Desde su publicación hasta hoy lectores y estudiosos han considerado las Confesiones uno de los clásicos más importantes de la espiritualidad occidental. Es decir, han visto en ellas un exponente autorizado, fidedigno, del modo como los cristianos de cultura principalmente mediterránea y, luego, centroeuropea han entendido y llevado a la práctica la repercusión de su credo en la vida. Ahora bien, esta obra, agustiniana donde las haya, pese a que desde que salió de manos de su creador ha gozado de difusión amplia y hasta la Edad media continuó siendo el libro piadoso más leído, partes del cual los monjes cantaban en los oficios litúrgicos, no deja de ser un producto literario extraño, incluso en la época de su autor. Con ella sucede como con el evangelio escrito: si bien el vocablo «evangelio» era conocido, y el anuncio de noticias buenas practicado, los autores cristianos le imprimieron un significado nuevo del todo y con él se denomina desde entonces a un género literario hasta entonces inédito, y nunca más utilizado, que se caracteriza por ser un relato confesante. De igual manera, aunque otros, anteriores a Agustín, han dejado lo que podría considerarse memorias –por ejemplo, Varrón, Cicerón, Marco Aurelio, Gregorio Nacianceno–, sin embargo con los trece libros de sus Confesiones aparece algo inédito, que se anuncia ya en el título de la obra.
Nombre y forma de las Confesiones
Efectivamente, hablar de «confesiones» en plural supone que su autor hace varias; tres, de hecho. Cada una sobre un aspecto de su vida, declarado –confesado, pues– simultáneamente a Dios y a los hombres. La primera, la más extensa, comienza en el libro primero y continúa hasta el final del noveno. La segunda ocupa el libro décimo, tras referirse prolijamente a ella su autor a lo largo de los siete párrafos introductorios.
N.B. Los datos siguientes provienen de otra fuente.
(* ===== verification/Floats.v ===== *)
(** * Go floats and sorting

    [float32]/[float64] values as IEEE data with the comparison the language
    defines (a NaN compares false with everything), and what [sort.Slice]
    promises. *)

From Stdlib Require Import SpecFloat.
From S2P Require Import Prelude.
Open Scope Z_scope.

Notation float := spec_float.
Definition fltb (x y : float) : bool := SFltb x y.
Definition feqb (x y : float) : bool := SFeqb x y.
Definition is_nan (x : float) : bool := match x with S754_nan => true | _ => false end.

(** [float32(x)] of a [float64]: round to nearest, ties to even. *)
Definition to_float32 (x : float) : float :=
  match x with
  | S754_finite s m e => binary_normalize 24 128 (if s then Z.neg m else Z.pos m) e s
  | _ => x
  end.

(** [math.Float32bits] and [math.Float64bits]: sign, exponent field (zero for a
    subnormal) and mantissa without its leading one. *)
Definition float_bits (mbits ebits bias : Z) (x : float) : Z :=
  let sign (s : bool) := if s then Z.shiftl 1 (mbits + ebits) else 0 in
  match x with
  | S754_zero s => sign s
  | S754_infinity s => sign s + Z.shiftl (2 ^ ebits - 1) mbits
  | S754_nan => Z.shiftl (2 ^ ebits - 1) mbits + Z.shiftl 1 (mbits - 1)
  | S754_finite s m e =>
    if Z.pos m <? 2 ^ mbits then sign s + Z.pos m
    else sign s + Z.shiftl (e + bias + mbits) mbits + (Z.pos m - 2 ^ mbits)
  end.

Definition Float32bits (x : float) : Z := u32 (float_bits 23 8 127 x).
Definition Float64bits (x : float) : Z := u64 (float_bits 52 11 1023 x).

(** A position on the line for every float but NaN; both zeros coincide. *)
Definition rank (x : float) : Z * Z * Z :=
  match x with
  | S754_infinity true => (-2, 0, 0)
  | S754_finite true m e => (-1, - e, Z.neg m)
  | S754_zero _ | S754_nan => (0, 0, 0)
  | S754_finite false m e => (1, e, Z.pos m)
  | S754_infinity false => (2, 0, 0)
  end.

Definition lex_lt (p q : Z * Z * Z) : Prop :=
  let '(a, b, c) := p in let '(a', b', c') := q in
  a < a' \/ a = a' /\ (b < b' \/ b = b' /\ c < c').

Lemma fltb_rank x y : is_nan x = false -> is_nan y = false -> fltb x y = true <-> lex_lt (rank x) (rank y).
Proof.
  intros Hx Hy. unfold fltb, SFltb, SFcompare, rank, lex_lt.
  destruct x as [?|[]| |[] mx ex], y as [?|[]| |[] my ey]; try discriminate;
    try (split; intros; (done || lia)).
  - change (Pos.compare_cont Eq mx my) with (mx ?= my)%positive.
    destruct (Z.compare_spec ex ey), (Pos.compare_spec mx my); simpl; split; intros; (done || lia).
  - change (Pos.compare_cont Eq mx my) with (mx ?= my)%positive.
    destruct (Z.compare_spec ex ey), (Pos.compare_spec mx my); simpl; split; intros; (done || lia).
Qed.

(** ** Strict weak orders *)

Class StrictWeak {A} (ok : A -> Prop) (lt : A -> A -> bool) : Prop := {
  sw_irrefl : forall x, ok x -> lt x x = false;
  sw_trans : forall x y z, ok x -> ok y -> ok z -> lt x y = true -> lt y z = true -> lt x z = true;
  sw_ntrans : forall x y z, ok x -> ok y -> ok z -> lt y x = false -> lt z y = false -> lt z x = false
}.

#[export] Instance fltb_sw : StrictWeak (fun x => is_nan x = false) fltb.
Proof.
  split.
  - intros x Hx. apply not_true_is_false. rewrite fltb_rank by done. unfold lex_lt. destruct (rank x) as [[? ?] ?]. lia.
  - intros x y z Hx Hy Hz. rewrite !fltb_rank by done. unfold lex_lt.
    destruct (rank x) as [[? ?] ?], (rank y) as [[? ?] ?], (rank z) as [[? ?] ?]. lia.
  - intros x y z Hx Hy Hz. rewrite <- !not_true_iff_false, !fltb_rank by done. unfold lex_lt.
    destruct (rank x) as [[? ?] ?], (rank y) as [[? ?] ?], (rank z) as [[? ?] ?]. lia.
Qed.

#[export] Instance sw_flip {A} ok (lt : A -> A -> bool) : StrictWeak ok lt -> StrictWeak ok (fun x y => lt y x).
Proof.
  intros Hsw. split.
  - apply sw_irrefl.
  - intros x y z Hx Hy Hz H1 H2. by apply (sw_trans z y x).
  - intros x y z Hx Hy Hz H1 H2. by apply (sw_ntrans z y x).
Qed.

#[export] Instance sw_proj {A B} (f : B -> A) ok (lt : A -> A -> bool) :
  StrictWeak ok lt -> StrictWeak (fun b => ok (f b)) (fun x y => lt (f x) (f y)).
Proof.
  intros Hsw. split.
  - intros x. apply sw_irrefl.
  - intros x y z. apply sw_trans.
  - intros x y z. apply sw_ntrans.
Qed.

Section Weak.
Context {A : Type} (ok : A -> Prop) (lt : A -> A -> bool) `{Hsw : !StrictWeak ok lt}.

(** Sorted: no later element is before an earlier one. *)
Definition nlt (x y : A) : Prop := lt y x = false.

Lemma sw_lt_nlt x y z : ok x -> ok y -> ok z -> nlt x y -> lt y z = true -> lt x z = true.
Proof.
  intros Hx Hy Hz H1 H2. destruct (lt x z) eqn:E; [done|].
  rewrite (sw_ntrans z x y) in H2; done.
Qed.

Lemma sw_asym x y : ok x -> ok y -> lt x y = true -> lt y x = false.
Proof.
  intros Hx Hy H. destruct (lt y x) eqn:E; [|done].
  rewrite <- (sw_irrefl x Hx). symmetry. by apply (sw_trans x y x).
Qed.
End Weak.

(** [sort.Slice(l, less)]: what the sorted slice is, without fixing the order of
    equal elements. *)
Class SortSlice (sort : forall A, (A -> A -> bool) -> list A -> list A) : Prop := {
  sort_perm : forall A (less : A -> A -> bool) l, sort A less l ≡ₚ l;
  sort_sorted : forall A (ok : A -> Prop) (less : A -> A -> bool) l,
    StrictWeak ok less -> Forall ok l -> StronglySorted (nlt less) (sort A less l)
}.

(** A sort that keeps these promises. *)
Fixpoint insert_sorted {A} (less : A -> A -> bool) (x : A) (l : list A) : list A :=
  match l with
  | [] => [x]
  | y :: l' => if less x y then x :: l else y :: insert_sorted less x l'
  end.

Definition insertion_sort (A : Type) (less : A -> A -> bool) (l : list A) : list A :=
  foldr (insert_sorted less) [] l.

Lemma insert_sorted_perm {A} (less : A -> A -> bool) x l : insert_sorted less x l ≡ₚ x :: l.
Proof.
  induction l as [|y l IH]; simpl; [done|]. destruct (less x y); [done|]. rewrite IH. apply perm_swap.
Qed.

Lemma insert_sorted_sorted {A} ok (less : A -> A -> bool) x l :
  StrictWeak ok less -> Forall ok (x :: l) ->
  StronglySorted (nlt less) l -> StronglySorted (nlt less) (insert_sorted less x l).
Proof.
  intros Hsw Hok Hs. inversion Hok as [|? ? Hx Hl]; subst. clear Hok.
  induction Hs as [|y l Hs IH Hy]; simpl; [repeat constructor|].
  inversion Hl as [|? ? Hoy Hol]; subst. destruct (less x y) eqn:E.
  - constructor; [by constructor|]. assert (nlt less x y) as Hxy by (by apply (sw_asym ok)).
    constructor; [done|]. rewrite Forall_forall in Hy, Hol |- *. intros z Hz.
    unfold nlt. apply (sw_ntrans x y z); [done|done|by apply Hol|exact Hxy|exact (Hy z Hz)].
  - constructor; [by apply IH|]. rewrite insert_sorted_perm. by constructor.
Qed.

#[export] Instance insertion_sort_slice : SortSlice insertion_sort.
Proof.
  split.
  - intros A less l. induction l as [|x l IH]; simpl; [done|]. by rewrite insert_sorted_perm, IH.
  - intros A ok less l Hsw Hok. induction Hok as [|x l Hx Hl IH]; simpl; [constructor|].
    apply (insert_sorted_sorted ok); [done| |done]. constructor; [done|].
    assert (foldr (insert_sorted less) [] l ≡ₚ l) as ->; [|done].
    clear. induction l as [|x l IH]; simpl; [done|]. by rewrite insert_sorted_perm, IH.
Qed.

(** 1.0 and -0.5 in both formats. *)
Lemma float_bits_examples :
  Float32bits (to_float32 (S754_finite false 4503599627370496 (-52))) = 1065353216 /\
  Float32bits (to_float32 (S754_finite true 4503599627370496 (-53))) = 3204448256 /\
  Float64bits (S754_finite false 4503599627370496 (-52)) = 4607182418800017408.
Proof. vm_compute. auto. Qed.

(** ** Positions of finite floats

    The bit pattern of a positive float grows with its value, so the pattern,
    with its sign applied, is a position on the line. *)

(** A pattern of [w] bits read as sign and magnitude. *)
Definition sign_mag (w bits : Z) : Z := if bits <? 2 ^ (w - 1) then bits else 2 ^ (w - 1) - bits.

(** A finite value of the format with [prec] bits and exponents up to [emax]. *)
Definition fin_ok (prec emax : Z) (x : float) : Prop :=
  match x with
  | S754_zero _ => True
  | S754_finite _ m e => bounded prec emax m e = true
  | _ => False
  end.

Definition fkey (mbits emn : Z) (x : float) : Z :=
  match x with
  | S754_finite s m e => let k := (e - emn) * 2 ^ mbits + Z.pos m in if s then - k else k
  | _ => 0
  end.

Lemma digits2_bounds m : 2 ^ (Z.pos (digits2_pos m) - 1) <= Z.pos m < 2 ^ Z.pos (digits2_pos m).
Proof.
  induction m as [m IH|m IH|]; cbn [digits2_pos]; [| |by vm_compute].
  all: assert (2 ^ Z.pos (digits2_pos m) = 2 * 2 ^ (Z.pos (digits2_pos m) - 1)) as Hd
    by (rewrite <- Z.pow_succ_r by lia; f_equal; lia).
  all: rewrite Pos2Z.inj_succ, Z.pow_succ_r by lia.
  all: replace (Z.succ (Z.pos (digits2_pos m)) - 1) with (Z.pos (digits2_pos m)) by lia; lia.
Qed.

Section Format.
Context (prec emax : Z) (Hprec : 1 < prec) (Hemax : prec < emax).
Notation emn := (3 - emax - prec).
Notation mbits := (prec - 1).

(** A canonical pair: the mantissa fills its bits unless the exponent is least. *)
Lemma bounded_inv m e :
  bounded prec emax m e = true ->
  emn <= e <= emax - prec /\ Z.pos m < 2 * 2 ^ mbits /\ (2 ^ mbits <= Z.pos m \/ e = emn).
Proof.
  unfold bounded, canonical_mantissa, fexp, emin. rewrite andb_true_iff, Z.leb_le.
  intros [Hc%Z.eqb_eq He]. pose proof (digits2_bounds m) as [Hlo Hhi].
  assert (2 * 2 ^ mbits = 2 ^ prec) as ->.
  { rewrite <- Z.pow_succ_r by lia. f_equal. lia. }
  split; [lia|]. split.
  - eapply Z.lt_le_trans; [exact Hhi|]. apply Z.pow_le_mono_r; lia.
  - destruct (decide (e = emn)) as [->|Hne]; [by right|left].
    eapply Z.le_trans; [|exact Hlo]. apply Z.pow_le_mono_r; lia.
Qed.

Lemma fkey_lex m e m' e' :
  bounded prec emax m e = true -> bounded prec emax m' e' = true -> e < e' ->
  (e - emn) * 2 ^ mbits + Z.pos m < (e' - emn) * 2 ^ mbits + Z.pos m'.
Proof.
  intros H%bounded_inv H'%bounded_inv Hlt. set (K := 2 ^ mbits) in *.
  assert (0 < K) by (apply Z.pow_pos_nonneg; lia).
  assert ((e' - emn) * K = (e - emn) * K + (e' - e) * K) as -> by ring.
  assert (K <= (e' - e) * K) by nia. lia.
Qed.

Lemma fkey_pos m e : bounded prec emax m e = true -> 0 < (e - emn) * 2 ^ mbits + Z.pos m.
Proof.
  intros H%bounded_inv. assert (0 < 2 ^ mbits) by (apply Z.pow_pos_nonneg; lia). nia.
Qed.

(** Go's comparisons of finite floats are comparisons of positions. *)
Lemma fkey_compare x y :
  fin_ok prec emax x -> fin_ok prec emax y -> SFcompare x y = Some (fkey mbits emn x ?= fkey mbits emn y).
Proof.
  intros Hx Hy.
  assert (forall m e m' e', bounded prec emax m e = true -> bounded prec emax m' e' = true ->
    ((e - emn) * 2 ^ mbits + Z.pos m ?= (e' - emn) * 2 ^ mbits + Z.pos m') =
    match e ?= e' with Eq => (m ?= m')%positive | c => c end) as Hcmp.
  { intros m e m' e' Hm Hm'. destruct (Z.compare_spec e e') as [->|Hlt|Hlt].
    - destruct (Pos.compare_spec m m') as [->| |];
        [apply Z.compare_refl|apply Z.compare_lt_iff; lia|apply Z.compare_gt_iff; lia].
    - apply Z.compare_lt_iff, fkey_lex; done.
    - apply Z.compare_gt_iff, fkey_lex; done. }
  destruct x as [sx|[]| |sx mx ex], y as [sy|[]| |sy my ey]; try done; simpl in Hx, Hy.
  - pose proof (fkey_pos _ _ Hy). unfold SFcompare, fkey.
    destruct sy; f_equal; symmetry; [apply Z.compare_gt_iff|apply Z.compare_lt_iff]; lia.
  - pose proof (fkey_pos _ _ Hx). unfold SFcompare, fkey.
    destruct sx; f_equal; symmetry; [apply Z.compare_lt_iff|apply Z.compare_gt_iff]; lia.
  - pose proof (fkey_pos _ _ Hx). pose proof (fkey_pos _ _ Hy). unfold SFcompare, fkey.
    change (Pos.compare_cont Eq mx my) with (mx ?= my)%positive. destruct sx, sy.
    + rewrite Z.compare_opp, Hcmp by done.
      rewrite (Z.compare_antisym ex ey), (Pos.compare_antisym mx my). by destruct (ex ?= ey).
    + f_equal. symmetry. apply Z.compare_lt_iff. lia.
    + f_equal. symmetry. apply Z.compare_gt_iff. lia.
    + rewrite Hcmp by done. by destruct (ex ?= ey).
Qed.
End Format.

(** Reading the bit pattern back gives the position. *)
Lemma float_bits_key mbits ebits bias x :
  1 <= mbits -> 2 <= ebits -> bias = 2 ^ (ebits - 1) - 1 -> mbits < bias ->
  fin_ok (mbits + 1) (bias + 1) x ->
  0 <= float_bits mbits ebits bias x < 2 ^ (mbits + ebits + 1) /\
  sign_mag (mbits + ebits + 1) (float_bits mbits ebits bias x) = fkey mbits (1 - bias - mbits) x.
Proof.
  intros Hmb Heb Hbias Hmbias Hok.
  assert (2 ^ (mbits + ebits + 1) = 2 * 2 ^ (mbits + ebits)) as Htop
    by (rewrite <- Z.pow_succ_r by lia; f_equal; lia).
  assert (0 < 2 ^ (mbits + ebits)) as Hpos by (apply Z.pow_pos_nonneg; lia).
  assert (2 ^ (mbits + ebits) = (2 * bias + 2) * 2 ^ mbits) as Hw.
  { rewrite Z.pow_add_r by lia. rewrite Hbias.
    assert (2 ^ ebits = 2 * 2 ^ (ebits - 1)) as -> by (rewrite <- Z.pow_succ_r by lia; f_equal; lia). ring. }
  unfold sign_mag. replace (mbits + ebits + 1 - 1) with (mbits + ebits) by lia.
  destruct x as [s|?| |s m e]; try done; unfold float_bits, fkey.
  - rewrite Z.shiftl_mul_pow2 by lia. destruct s; case_match; rewrite ?Z.ltb_lt, ?Z.ltb_ge in *; lia.
  - simpl in Hok. pose proof (fkey_pos (mbits + 1) (bias + 1) ltac:(lia) ltac:(lia) m e Hok) as Hp.
    apply bounded_inv in Hok as (He & Hm & Hcan); [|lia..].
    replace (mbits + 1 - 1) with mbits in * by lia.
    replace (3 - (bias + 1) - (mbits + 1)) with (1 - bias - mbits) in * by lia.
    rewrite !Z.shiftl_mul_pow2 by lia. set (K := 2 ^ mbits) in *.
    assert (0 < K) by (apply Z.pow_pos_nonneg; lia).
    assert ((e - (1 - bias - mbits)) * K + Z.pos m < (2 * bias + 2) * K) as Hlt.
    { assert ((e - (1 - bias - mbits)) * K <= (2 * bias - 1) * K) by (apply Z.mul_le_mono_nonneg_r; lia). lia. }
    assert (forall b, (if Z.pos m <? K then b + Z.pos m else b + (e + bias + mbits) * K + (Z.pos m - K)) =
              b + ((e - (1 - bias - mbits)) * K + Z.pos m)) as Hbits.
    { intros b. destruct (Z.ltb_spec (Z.pos m) K); [|ring]. destruct Hcan as [|Hcan]; [lia|].
      replace (e - (1 - bias - mbits)) with 0 by lia. ring. }
    rewrite Hbits. clear Hbits. set (k := (e - (1 - bias - mbits)) * K + Z.pos m) in *. clearbody k.
    destruct s; case_match; rewrite ?Z.ltb_lt, ?Z.ltb_ge in *; lia.
Qed.

Lemma Float32bits_key x :
  fin_ok 24 128 x -> 0 <= Float32bits x < 2 ^ 32 /\ sign_mag 32 (Float32bits x) = fkey 23 (-149) x.
Proof.
  intros Hok. destruct (float_bits_key 23 8 127 x) as [Hb Hk]; [lia..|done|].
  unfold Float32bits, u32. rewrite wrap_u_id by exact Hb. done.
Qed.

Lemma Float64bits_key x :
  fin_ok 53 1024 x -> 0 <= Float64bits x < 2 ^ 64 /\ sign_mag 64 (Float64bits x) = fkey 52 (-1074) x.
Proof.
  intros Hok. destruct (float_bits_key 52 11 1023 x) as [Hb Hk]; [lia..|done|].
  unfold Float64bits, u64. rewrite wrap_u_id by exact Hb. done.
Qed.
Los libros undécimo al decimotercero recogen la tercera. Agustín las confía a oyentes idénticos, considerando, empero, sus respectivas características. Los nueve libros primeros tienen como colocutores a Dios Padre y a los seres humanos en general, criaturas y, sobre todo, hijos suyos según la fe cristiana. En el libro décimo su autor se dirige a Dios Hijo, en su calidad de mediador, y a personas cristianas. En los tres libros últimos de la obra los interlocutores son Dios Espíritu Santo y los miembros de la Iglesia instruidos, deseosos de conocer mejor los fundamentos y la racionalidad de su fe.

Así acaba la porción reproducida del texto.